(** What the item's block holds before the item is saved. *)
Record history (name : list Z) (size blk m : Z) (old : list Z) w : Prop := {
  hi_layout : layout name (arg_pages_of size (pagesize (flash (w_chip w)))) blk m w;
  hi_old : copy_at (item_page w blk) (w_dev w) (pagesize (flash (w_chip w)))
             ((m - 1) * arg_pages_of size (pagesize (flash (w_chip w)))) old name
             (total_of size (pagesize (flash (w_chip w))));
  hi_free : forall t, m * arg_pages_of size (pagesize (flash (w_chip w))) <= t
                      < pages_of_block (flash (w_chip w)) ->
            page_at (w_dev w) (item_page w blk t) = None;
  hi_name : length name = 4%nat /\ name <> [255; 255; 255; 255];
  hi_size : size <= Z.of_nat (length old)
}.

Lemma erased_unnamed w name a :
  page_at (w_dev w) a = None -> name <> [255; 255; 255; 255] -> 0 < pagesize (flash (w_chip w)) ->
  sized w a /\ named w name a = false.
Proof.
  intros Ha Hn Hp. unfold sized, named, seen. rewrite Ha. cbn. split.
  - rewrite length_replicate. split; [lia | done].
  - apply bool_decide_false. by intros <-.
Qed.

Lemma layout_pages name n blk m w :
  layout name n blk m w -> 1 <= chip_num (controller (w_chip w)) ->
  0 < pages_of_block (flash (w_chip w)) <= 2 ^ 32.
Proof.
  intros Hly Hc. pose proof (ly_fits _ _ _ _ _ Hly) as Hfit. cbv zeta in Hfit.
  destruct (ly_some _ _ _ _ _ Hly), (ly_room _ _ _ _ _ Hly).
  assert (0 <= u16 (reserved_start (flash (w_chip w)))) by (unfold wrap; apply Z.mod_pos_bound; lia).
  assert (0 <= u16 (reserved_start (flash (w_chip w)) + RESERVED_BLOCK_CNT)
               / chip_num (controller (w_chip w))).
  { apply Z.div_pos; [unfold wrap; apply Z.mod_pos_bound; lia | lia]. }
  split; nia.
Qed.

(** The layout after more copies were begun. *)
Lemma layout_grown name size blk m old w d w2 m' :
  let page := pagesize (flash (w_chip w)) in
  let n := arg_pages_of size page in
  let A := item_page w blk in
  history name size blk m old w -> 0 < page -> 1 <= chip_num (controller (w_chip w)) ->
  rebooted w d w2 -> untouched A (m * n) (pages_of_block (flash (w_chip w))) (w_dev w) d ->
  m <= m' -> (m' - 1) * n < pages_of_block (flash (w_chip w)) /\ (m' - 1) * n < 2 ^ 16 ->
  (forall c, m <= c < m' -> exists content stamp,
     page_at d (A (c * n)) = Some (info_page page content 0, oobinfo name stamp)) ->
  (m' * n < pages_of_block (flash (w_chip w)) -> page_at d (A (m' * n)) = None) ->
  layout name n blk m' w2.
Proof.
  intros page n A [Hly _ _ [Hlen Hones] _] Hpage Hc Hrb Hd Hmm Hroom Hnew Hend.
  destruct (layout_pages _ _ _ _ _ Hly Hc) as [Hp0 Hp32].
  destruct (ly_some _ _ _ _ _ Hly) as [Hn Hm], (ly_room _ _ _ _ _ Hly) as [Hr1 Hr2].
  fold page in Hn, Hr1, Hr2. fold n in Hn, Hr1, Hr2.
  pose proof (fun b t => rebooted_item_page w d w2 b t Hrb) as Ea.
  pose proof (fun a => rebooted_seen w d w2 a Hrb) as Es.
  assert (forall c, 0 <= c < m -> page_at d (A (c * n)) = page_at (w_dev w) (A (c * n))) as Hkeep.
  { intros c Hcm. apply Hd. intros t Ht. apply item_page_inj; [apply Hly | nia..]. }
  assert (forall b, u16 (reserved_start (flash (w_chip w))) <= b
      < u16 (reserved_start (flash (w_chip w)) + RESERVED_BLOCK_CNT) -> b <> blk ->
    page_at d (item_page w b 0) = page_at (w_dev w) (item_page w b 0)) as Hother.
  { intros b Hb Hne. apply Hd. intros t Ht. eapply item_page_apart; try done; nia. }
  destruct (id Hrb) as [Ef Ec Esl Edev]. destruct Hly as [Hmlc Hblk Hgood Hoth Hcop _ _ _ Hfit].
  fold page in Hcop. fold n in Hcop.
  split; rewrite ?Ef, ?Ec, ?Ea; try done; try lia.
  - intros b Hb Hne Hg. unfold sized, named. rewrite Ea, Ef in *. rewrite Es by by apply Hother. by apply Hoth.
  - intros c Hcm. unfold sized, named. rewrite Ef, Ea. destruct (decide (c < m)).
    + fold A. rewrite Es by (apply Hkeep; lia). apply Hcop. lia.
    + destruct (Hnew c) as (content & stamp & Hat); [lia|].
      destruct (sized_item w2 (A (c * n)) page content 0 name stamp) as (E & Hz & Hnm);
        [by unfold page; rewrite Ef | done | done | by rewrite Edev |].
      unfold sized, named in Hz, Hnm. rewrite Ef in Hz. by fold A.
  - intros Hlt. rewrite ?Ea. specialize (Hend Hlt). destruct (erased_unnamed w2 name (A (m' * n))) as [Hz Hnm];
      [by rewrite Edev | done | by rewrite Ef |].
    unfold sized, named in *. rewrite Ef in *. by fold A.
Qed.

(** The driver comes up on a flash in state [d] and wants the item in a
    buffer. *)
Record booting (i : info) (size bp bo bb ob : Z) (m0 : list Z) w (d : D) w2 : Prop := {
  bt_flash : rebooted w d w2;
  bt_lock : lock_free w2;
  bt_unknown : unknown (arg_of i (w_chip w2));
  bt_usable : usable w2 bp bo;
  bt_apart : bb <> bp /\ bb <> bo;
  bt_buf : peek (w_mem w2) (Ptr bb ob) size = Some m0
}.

__WHAT TO DO__. Output each line of the material exactly as it was written above.

__SOLUTION TO THIS PROBLEM__.
(** What the item's block holds before the item is saved. *)
Record history (name : list Z) (size blk m : Z) (old : list Z) w : Prop := {
  hi_layout : layout name (arg_pages_of size (pagesize (flash (w_chip w)))) blk m w;
  hi_old : copy_at (item_page w blk) (w_dev w) (pagesize (flash (w_chip w)))
             ((m - 1) * arg_pages_of size (pagesize (flash (w_chip w)))) old name
             (total_of size (pagesize (flash (w_chip w))));
  hi_free : forall t, m * arg_pages_of size (pagesize (flash (w_chip w))) <= t
                      < pages_of_block (flash (w_chip w)) ->
            page_at (w_dev w) (item_page w blk t) = None;
  hi_name : length name = 4%nat /\ name <> [255; 255; 255; 255];
  hi_size : size <= Z.of_nat (length old)
}.

Lemma erased_unnamed w name a :
  page_at (w_dev w) a = None -> name <> [255; 255; 255; 255] -> 0 < pagesize (flash (w_chip w)) ->
  sized w a /\ named w name a = false.
Proof.
  intros Ha Hn Hp. unfold sized, named, seen. rewrite Ha. cbn. split.
  - rewrite length_replicate. split; [lia | done].
  - apply bool_decide_false. by intros <-.
Qed.

Lemma layout_pages name n blk m w :
  layout name n blk m w -> 1 <= chip_num (controller (w_chip w)) ->
  0 < pages_of_block (flash (w_chip w)) <= 2 ^ 32.
Proof.
  intros Hly Hc. pose proof (ly_fits _ _ _ _ _ Hly) as Hfit. cbv zeta in Hfit.
  destruct (ly_some _ _ _ _ _ Hly), (ly_room _ _ _ _ _ Hly).
  assert (0 <= u16 (reserved_start (flash (w_chip w)))) by (unfold wrap; apply Z.mod_pos_bound; lia).
  assert (0 <= u16 (reserved_start (flash (w_chip w)) + RESERVED_BLOCK_CNT)
               / chip_num (controller (w_chip w))).
  { apply Z.div_pos; [unfold wrap; apply Z.mod_pos_bound; lia | lia]. }
  split; nia.
Qed.

(** The layout after more copies were begun. *)
Lemma layout_grown name size blk m old w d w2 m' :
  let page := pagesize (flash (w_chip w)) in
  let n := arg_pages_of size page in
  let A := item_page w blk in
  history name size blk m old w -> 0 < page -> 1 <= chip_num (controller (w_chip w)) ->
  rebooted w d w2 -> untouched A (m * n) (pages_of_block (flash (w_chip w))) (w_dev w) d ->
  m <= m' -> (m' - 1) * n < pages_of_block (flash (w_chip w)) /\ (m' - 1) * n < 2 ^ 16 ->
  (forall c, m <= c < m' -> exists content stamp,
     page_at d (A (c * n)) = Some (info_page page content 0, oobinfo name stamp)) ->
  (m' * n < pages_of_block (flash (w_chip w)) -> page_at d (A (m' * n)) = None) ->
  layout name n blk m' w2.
Proof.
  intros page n A [Hly _ _ [Hlen Hones] _] Hpage Hc Hrb Hd Hmm Hroom Hnew Hend.
  destruct (layout_pages _ _ _ _ _ Hly Hc) as [Hp0 Hp32].
  destruct (ly_some _ _ _ _ _ Hly) as [Hn Hm], (ly_room _ _ _ _ _ Hly) as [Hr1 Hr2].
  fold page in Hn, Hr1, Hr2. fold n in Hn, Hr1, Hr2.
  pose proof (fun b t => rebooted_item_page w d w2 b t Hrb) as Ea.
  pose proof (fun a => rebooted_seen w d w2 a Hrb) as Es.
  assert (forall c, 0 <= c < m -> page_at d (A (c * n)) = page_at (w_dev w) (A (c * n))) as Hkeep.
  { intros c Hcm. apply Hd. intros t Ht. apply item_page_inj; [apply Hly | nia..]. }
  assert (forall b, u16 (reserved_start (flash (w_chip w))) <= b
      < u16 (reserved_start (flash (w_chip w)) + RESERVED_BLOCK_CNT) -> b <> blk ->
    page_at d (item_page w b 0) = page_at (w_dev w) (item_page w b 0)) as Hother.
  { intros b Hb Hne. apply Hd. intros t Ht. eapply item_page_apart; try done; nia. }
  destruct (id Hrb) as [Ef Ec Esl Edev]. destruct Hly as [Hmlc Hblk Hgood Hoth Hcop _ _ _ Hfit].
  fold page in Hcop. fold n in Hcop.
  split; rewrite ?Ef, ?Ec, ?Ea; try done; try lia.
  - intros b Hb Hne Hg. unfold sized, named. rewrite Ea, Ef in *. rewrite Es by by apply Hother. by apply Hoth.
  - intros c Hcm. unfold sized, named. rewrite Ef, Ea. destruct (decide (c < m)).
    + fold A. rewrite Es by (apply Hkeep; lia). apply Hcop. lia.
    + destruct (Hnew c) as (content & stamp & Hat); [lia|].
      destruct (sized_item w2 (A (c * n)) page content 0 name stamp) as (E & Hz & Hnm);
        [by unfold page; rewrite Ef | done | done | by rewrite Edev |].
      unfold sized, named in Hz, Hnm. rewrite Ef in Hz. by fold A.
  - intros Hlt. rewrite ?Ea. specialize (Hend Hlt). destruct (erased_unnamed w2 name (A (m' * n))) as [Hz Hnm];
      [by rewrite Edev | done | by rewrite Ef |].
    unfold sized, named in *. rewrite Ef in *. by fold A.
Qed.

(** The driver comes up on a flash in state [d] and wants the item in a
    buffer. *)
Record booting (i : info) (size bp bo bb ob : Z) (m0 : list Z) w (d : D) w2 : Prop := {
  bt_flash : rebooted w d w2;
  bt_lock : lock_free w2;
  bt_unknown : unknown (arg_of i (w_chip w2));
  bt_usable : usable w2 bp bo;
  bt_apart : bb <> bp /\ bb <> bo;
  bt_buf : peek (w_mem w2) (Ptr bb ob) size = Some m0
}.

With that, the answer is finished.